Lemma shows_same p p' : data_theme p' = data_theme p -> toggles p' = toggles p -> (exists x, shows x p) -> exists x, shows x p'.
Proof. intros E1 E2 (x & H1 & H2 & H3). exists x. unfold shows. now rewrite E1, E2. Qed.

Lemma give_nothing i l : forall j, give_all i [] j l = l.
Proof.
  induction l as [|[p q] l IH]; intros j; cbn [give_all]; [reflexivity|]. rewrite IH. unfold give. cbn [fst snd]. rewrite app_nil_r. now destruct (j =? i)%nat.
Qed.

Lemma put_tab_ok sh t l : forall i, Forall (tab_ok sh) l -> tab_ok sh t -> Forall (tab_ok sh) (put_page i t l).
Proof. induction l as [|x l IH]; intros i Hl Ht; [destruct i; constructor|]. inversion Hl; subst. destruct i; cbn [put_page]; constructor; auto. Qed.

(** The others are told of a theme; the tab itself shows it. *)
Lemma give_ok sh i new t0 x l : is_theme x = true -> new = [] /\ sh = Some x \/ new = [x] -> (exists y, shows y (fst t0)) -> data_theme (fst t0) = Some x ->
  Forall (fun y => is_theme y = true) (snd t0) ->
  forall j, Forall (tab_ok sh) l -> Forall (tab_ok (Some x)) (give_all (i + j) new j (put_page i t0 l)).
Proof.
  intros Hx Hnew Hs Hd Hq. revert i. induction l as [|t l IH]; intros i j Hl; [destruct i; constructor|]. inversion Hl as [|? ? Ht Hl']; subst.
  assert (Hother : forall k t, k <> j -> tab_ok sh t -> tab_ok (Some x) (give k new j t)).
  { intros k t1 Hk [T1 T2 T3]. unfold give. destruct (Nat.eqb_spec j k); [congruence|]. constructor; cbn [fst snd].
    - exact T1.
    - apply Forall_app. split; [exact T2|]. destruct Hnew as [[-> _]| ->]; repeat constructor. exact Hx.
    - intros E. apply app_eq_nil in E as [E1 E2]. destruct Hnew as [[_ ->]| ->]; [now apply T3|discriminate]. }
  destruct i as [|i]; cbn [put_page give_all].
  - constructor.
    + unfold give. rewrite Nat.eqb_refl. constructor; cbn [fst snd]; auto.
    + clear IH Hl Ht t. assert (Hrest : forall l k, (j < k)%nat -> Forall (tab_ok sh) l -> Forall (tab_ok (Some x)) (give_all (0 + j) new k l)).
      { intros l0. induction l0 as [|t l0 IH0]; intros k Hk Hl0; cbn [give_all]; [constructor|]. inversion Hl0 as [|? ? [T1 T2 T3] Hl1]; subst. constructor; [|now apply IH0; [lia|]].
        unfold give. destruct (Nat.eqb_spec k (0 + j)); [lia|]. constructor; cbn [fst snd]; [exact T1| |].
        - apply Forall_app. split; [exact T2|]. destruct Hnew as [[-> _]| ->]; repeat constructor. exact Hx.
        - intros E. apply app_eq_nil in E as [E1 E2]. destruct Hnew as [[_ ->]| ->]; [now apply T3|discriminate]. }
      apply Hrest; [lia|exact Hl'].
  - constructor; [apply Hother; [lia|exact Ht]|]. replace (S i + j)%nat with (i + S j)%nat by lia. now apply IH.
Qed.

Lemma in_tab_ok i m p0 q0 rest ts : (forall p, does m p) -> nth_error (open_tabs ts) i = Some (p0, q0) -> (exists t, rest = q0 \/ q0 = t :: rest) ->
  (q0 <> rest -> exists t, is_theme t = true /\ forall p, m p = applyTheme false t p) -> tabs_ok ts -> tabs_ok (in_tab i m rest ts).
Proof.
  intros Hm Hn Hrest Hall Hok. unfold in_tab. rewrite Hn. set (p := set_changes [] (set_storage_ (shared ts) p0)).
  assert (Ht : tab_ok (shared ts) (p0, q0)) by (unfold tabs_ok in Hok; rewrite Forall_forall in Hok; apply Hok; eapply nth_error_In; exact Hn).
  destruct Ht as [[x0 Hx0] Hq0 Hset]. cbn [fst snd] in *.
  assert (Hqr : Forall (fun y => is_theme y = true) rest) by (destruct Hrest as (t & [-> | ->]); [exact Hq0|now inversion Hq0]).
  assert (Hcase : (exists t, is_theme t = true /\ m p = applyTheme false t p) \/
    (rest = q0 /\ storage_ (snd (m p)) = storage_ p /\ changes (snd (m p)) = changes p /\ data_theme (snd (m p)) = data_theme p /\ toggles (snd (m p)) = toggles p)).
  { destruct (list_eq_dec string_dec q0 rest) as [E|E].
    - destruct (Hm p) as [E1 E2 E3 E4|t Ht Ea]; [right; auto|left; eauto].
    - destruct (Hall E) as (t & Ht & Ea). left. eauto. }
  destruct Hcase as [(t & Ht & ->)|(-> & E1 & E2 & E3 & E4)].
  - destruct (apply_run t p Ht) as (p' & -> & Hs & Est & Ech). cbn [snd]. unfold tabs_ok. cbn [shared open_tabs]. rewrite Est, Ech. cbn [changes p set_changes app].
    rewrite <- (Nat.add_0_r i) at 1. apply (give_ok (shared ts)); auto.
    + cbn [storage_ p set_changes set_storage_]. destruct (shared ts) as [v|]; [destruct (String.eqb_spec v t) as [Ev|Ev]; [left; rewrite Ev; auto|right; auto]|right; auto].
    + exists t. exact Hs.
    + exact (proj1 Hs).
  - cbn [p set_changes set_storage_ storage_ changes data_theme toggles] in E1, E2, E3, E4. unfold tabs_ok. cbn [shared open_tabs]. rewrite E1, E2, give_nothing.
    apply put_tab_ok; [exact Hok|]. constructor; cbn [fst snd].
    + apply (shows_same p0); [cbn; exact E3|cbn; exact E4|now exists x0].
    + exact Hq0.
    + intros E. cbn. rewrite E3. now apply Hset.
Qed.

Lemma put_last t a b l : put_page (List.length l) t (l ++ [a]) = put_page (List.length l) t (l ++ [b]).
Proof. induction l as [|x l IH]; [reflexivity|]. cbn [List.length app put_page]. now rewrite IH. Qed.

Lemma opened_ok p ts : tabs_ok ts -> tabs_ok (in_tab (List.length (open_tabs ts)) (onReady light false) [] (Tabs (shared ts) (open_tabs ts ++ [(p, [])]))).
Proof.
  intros Hok. unfold in_tab. cbn [open_tabs shared]. rewrite nth_error_app2, Nat.sub_diag by lia. cbn [nth_error].
  set (p1 := set_changes [] (set_storage_ (shared ts) p)). set (t := readTheme light false p1). assert (Ht : is_theme t = true) by apply theme_read.
  assert (Ea : onReady light false p1 = applyTheme false t p1) by reflexivity. rewrite Ea.
  destruct (apply_run t p1 Ht) as (p' & -> & Hs & Est & Ech). cbn [snd]. unfold tabs_ok. cbn [shared open_tabs]. rewrite Est, Ech. cbn [changes p1 set_changes app].
  rewrite (put_last _ (p, []) (p', [t])). rewrite <- (Nat.add_0_r (List.length (open_tabs ts))) at 1. apply (give_ok (shared ts)); auto.
  - cbn [storage_ p1 set_changes set_storage_]. destruct (shared ts) as [v|]; [destruct (String.eqb_spec v t) as [Ev|Ev]; [left; rewrite Ev; auto|right; auto]|right; auto].
  - exists t. exact Hs.
  - exact (proj1 Hs).
  - apply Forall_app. split; [exact Hok|]. constructor; [|constructor]. constructor; cbn [fst snd]; [exists t; exact Hs|constructor; [exact Ht|constructor]|discriminate].
Qed.

Lemma step_ok ts ts' : tab_step light false ts ts' -> tabs_ok ts -> tabs_ok ts'.
Proof.
  intros Hs Hok. destruct Hs as [p ts|i c p q ts Hn|i k p q ts Hn|i p t q ts Hn|l1 t l2 ts Hn].
  - now apply opened_ok.
  - apply (in_tab_ok i _ p q); auto; [intros; apply clicked_does|exists ""%string; auto|congruence].
  - apply (in_tab_ok i _ p q); auto; [intros; apply key_does|exists ""%string; auto|congruence].
  - assert (Ht : is_theme t = true).
    { unfold tabs_ok in Hok. rewrite Forall_forall in Hok. destruct (Hok _ (nth_error_In _ _ Hn)) as [_ Hq _]. now inversion Hq. }
    apply (in_tab_ok i _ p (t :: q)); auto; [intros; now apply told_does|exists t; auto|].
    intros _. exists t. split; [exact Ht|]. intros p0. unfold storage_event. now rewrite Ht, String.eqb_refl.
  - unfold tabs_ok in *. rewrite Hn in Hok. apply Forall_app in Hok as [H1 H2]. apply Forall_app. split; [exact H1|now inversion H2].
Qed.

(** ** Without a storage *)

Definition themed (p : page) : Prop := exists x, shows x p.

Lemma apply_themed refused t p : themed (snd (applyTheme refused t p)).
Proof.
  destruct refused.
  - unfold applyTheme. set (x := if is_theme t then t else "dark"%string). exists x.
    assert (Hx : is_theme x = true) by (unfold x; destruct (is_theme t) eqn:E; [exact E|reflexivity]).
    split; [reflexivity|]. split; [exact Hx|]. cbn. apply Forall_map, Forall_forall. intros b _. repeat split.
  - set (x := if is_theme t then t else "dark"%string). assert (Hx : is_theme x = true) by (unfold x; destruct (is_theme t) eqn:E; [exact E|reflexivity]).
    assert (E : applyTheme false t p = applyTheme false x p) by (unfold applyTheme; rewrite Hx; reflexivity).
    rewrite E. destruct (apply_run x p Hx) as (p' & -> & Hs & _). now exists x.
Qed.

Lemma drawer_themed b p : themed p -> themed (snd (setDrawer b p)).
Proof. intros H. exact H. Qed.

Lemma clicked_themed refused c p : themed p -> themed (snd (clicked light refused c p)).
Proof.
  intros Hp. unfold clicked. destruct (on_theme c); [apply apply_themed|]. destruct (on_toggle c); [exact Hp|]. destruct (on_close c); [exact Hp|].
  unfold bind, get. destruct (drawer_open p && on_link c); exact Hp.
Qed.

Lemma key_themed k p : themed p -> themed (snd (keydown k p)).
Proof. intros Hp. unfold keydown. destruct (String.eqb k "Escape"); exact Hp. Qed.

Lemma told_themed refused t p : themed p -> themed (snd (storage_event refused STORAGE_KEY (Some t) p)).
Proof. intros Hp. unfold storage_event. destruct (_ && _); [apply apply_themed|exact Hp]. Qed.

Lemma give_themed i new l : forall j, Forall (fun t => themed (fst t)) l -> Forall (fun t => themed (fst t)) (give_all i new j l).
Proof. induction l as [|t l IH]; intros j Hl; cbn [give_all]; [constructor|]. inversion Hl; subst. constructor; auto. Qed.

Lemma put_themed t l : forall i, Forall (fun t => themed (fst t)) l -> themed (fst t) -> Forall (fun t => themed (fst t)) (put_page i t l).
Proof. induction l as [|x l IH]; intros i Hl Ht; [destruct i; constructor|]. inversion Hl; subst. destruct i; cbn [put_page]; constructor; auto. Qed.

Lemma in_tab_themed i m p q rest ts : nth_error (open_tabs ts) i = Some (p, q) -> (forall p, themed p -> themed (snd (m p))) ->
  Forall (fun t => themed (fst t)) (open_tabs ts) -> Forall (fun t => themed (fst t)) (open_tabs (in_tab i m rest ts)).
Proof.
  intros Hn Hm Hl. unfold in_tab. rewrite Hn. cbn [open_tabs]. apply give_themed, put_themed; [exact Hl|]. apply Hm.
  rewrite Forall_forall in Hl. exact (Hl _ (nth_error_In _ _ Hn)).
Qed.

Lemma step_themed refused ts ts' : tab_step light refused ts ts' -> Forall (fun t => themed (fst t)) (open_tabs ts) -> Forall (fun t => themed (fst t)) (open_tabs ts').
Proof.
  intros Hs Hl. destruct Hs as [p ts|i c p q ts Hn|i k p q ts Hn|i p t q ts Hn|l1 t l2 ts Hn].
  - unfold in_tab. cbn [open_tabs shared]. rewrite nth_error_app2, Nat.sub_diag by lia. cbn [nth_error open_tabs]. apply give_themed.
    set (p' := snd (onReady light refused _)). assert (Hp : themed p') by apply apply_themed.
    rewrite (put_last _ (p, []) (p', [])). apply put_themed; [|exact Hp]. apply Forall_app. split; [exact Hl|]. now repeat constructor.
  - apply (in_tab_themed i _ p q); auto. intros p0. apply clicked_themed.
  - apply (in_tab_themed i _ p q); auto. intros p0. apply key_themed.
  - apply (in_tab_themed i _ p (t :: q)); auto. intros p0. apply told_themed.
  - rewrite Hn in Hl. apply Forall_app in Hl as [H1 H2]. apply Forall_app. split; [exact H1|now inversion H2].
Qed.

Inductive tab_steps (refused : bool) : tabs -> tabs -> Prop :=
| tabs_here ts : tab_steps refused ts ts
| tabs_then ts ts1 ts2 : tab_steps refused ts ts1 -> tab_step light refused ts1 ts2 -> tab_steps refused ts ts2.

(** C38.  However tabs are opened and closed and their users click and type, whatever
    theme a page has when its script starts: every tab shows light or dark, with
    its buttons offering the other, whether or not the browser lets the storage
    be used.  When it does, once no change waits for any tab they all show the
    theme that is stored, with which the next page starts. *)
Theorem settled_tabs_agree refused sh ts : tab_steps refused (Tabs sh []) ts ->
  Forall (fun t => exists x, shows x (fst t)) (open_tabs ts) /\
  (refused = false -> Forall (fun t => snd t = []) (open_tabs ts) -> Forall (fun t => data_theme (fst t) = shared ts) (open_tabs ts)).
Proof.
  intros Hs. remember (Tabs sh []) as t0 eqn:E0. split.
  - induction Hs as [ts|ts ts1 ts2 Hs IH Hst]; [subst; constructor|]. apply (step_themed refused ts1); auto.
  - intros -> He. assert (Hok : tabs_ok ts) by (clear He; induction Hs as [ts|ts ts1 ts2 Hs IH Hst]; [subst; constructor|]; apply (step_ok ts1); auto).
    unfold tabs_ok in Hok. rewrite Forall_forall in *. intros t Hin. exact (tab_settled _ _ (Hok t Hin) (He t Hin)).
Qed.
End Tab.

(** * Two tabs *)

(** As the script at the top of the page leaves it. *)
Definition fresh : page := mkPage (Some "dark"%string) [Toggle true "" ""] false [] [] None [] [].
Definition theme_click : click := Click true false false false.
(** Two tabs; in the first the theme is changed twice before the second hears
    of it. *)
Definition two_tabs : tabs :=
  let ts := in_tab 0 (onReady None false) [] (Tabs None [(fresh, [])]) in
  let ts := in_tab 1 (onReady None false) [] (Tabs (shared ts) (open_tabs ts ++ [(fresh, [])])) in
  let ts := in_tab 0 (clicked None false theme_click) [] ts in
  in_tab 0 (clicked None false theme_click) [] ts.
Definition tell (i : nat) (ts : tabs) : tabs :=
  match nth_error (open_tabs ts) i with
  | Some (_, t :: q) => in_tab i (storage_event false STORAGE_KEY (Some t)) q ts
  | _ => ts
  end.
(** What there is to see: what is stored, what is shown, what waits. *)
Definition view (ts : tabs) : option string * list (option string * list string) :=
  (shared ts, map (fun t => (data_theme (fst t), snd t)) (open_tabs ts)).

■ **What you have to do**:
The listing above holds a line with "destruct Hcase as" and a line with "assert (Ea : onReady". Print the stretch from the first through the second, exactly and alone.

■ **Your response**:
  destruct Hcase as [(t & Ht & ->)|(-> & E1 & E2 & E3 & E4)].
  - destruct (apply_run t p Ht) as (p' & -> & Hs & Est & Ech). cbn [snd]. unfold tabs_ok. cbn [shared open_tabs]. rewrite Est, Ech. cbn [changes p set_changes app].
    rewrite <- (Nat.add_0_r i) at 1. apply (give_ok (shared ts)); auto.
    + cbn [storage_ p set_changes set_storage_]. destruct (shared ts) as [v|]; [destruct (String.eqb_spec v t) as [Ev|Ev]; [left; rewrite Ev; auto|right; auto]|right; auto].
    + exists t. exact Hs.
    + exact (proj1 Hs).
  - cbn [p set_changes set_storage_ storage_ changes data_theme toggles] in E1, E2, E3, E4. unfold tabs_ok. cbn [shared open_tabs]. rewrite E1, E2, give_nothing.
    apply put_tab_ok; [exact Hok|]. constructor; cbn [fst snd].
    + apply (shows_same p0); [cbn; exact E3|cbn; exact E4|now exists x0].
    + exact Hq0.
    + intros E. cbn. rewrite E3. now apply Hset.
Qed.

Lemma put_last t a b l : put_page (List.length l) t (l ++ [a]) = put_page (List.length l) t (l ++ [b]).
Proof. induction l as [|x l IH]; [reflexivity|]. cbn [List.length app put_page]. now rewrite IH. Qed.

Lemma opened_ok p ts : tabs_ok ts -> tabs_ok (in_tab (List.length (open_tabs ts)) (onReady light false) [] (Tabs (shared ts) (open_tabs ts ++ [(p, [])]))).
Proof.
  intros Hok. unfold in_tab. cbn [open_tabs shared]. rewrite nth_error_app2, Nat.sub_diag by lia. cbn [nth_error].
  set (p1 := set_changes [] (set_storage_ (shared ts) p)). set (t := readTheme light false p1). assert (Ht : is_theme t = true) by apply theme_read.
  assert (Ea : onReady light false p1 = applyTheme false t p1) by reflexivity. rewrite Ea.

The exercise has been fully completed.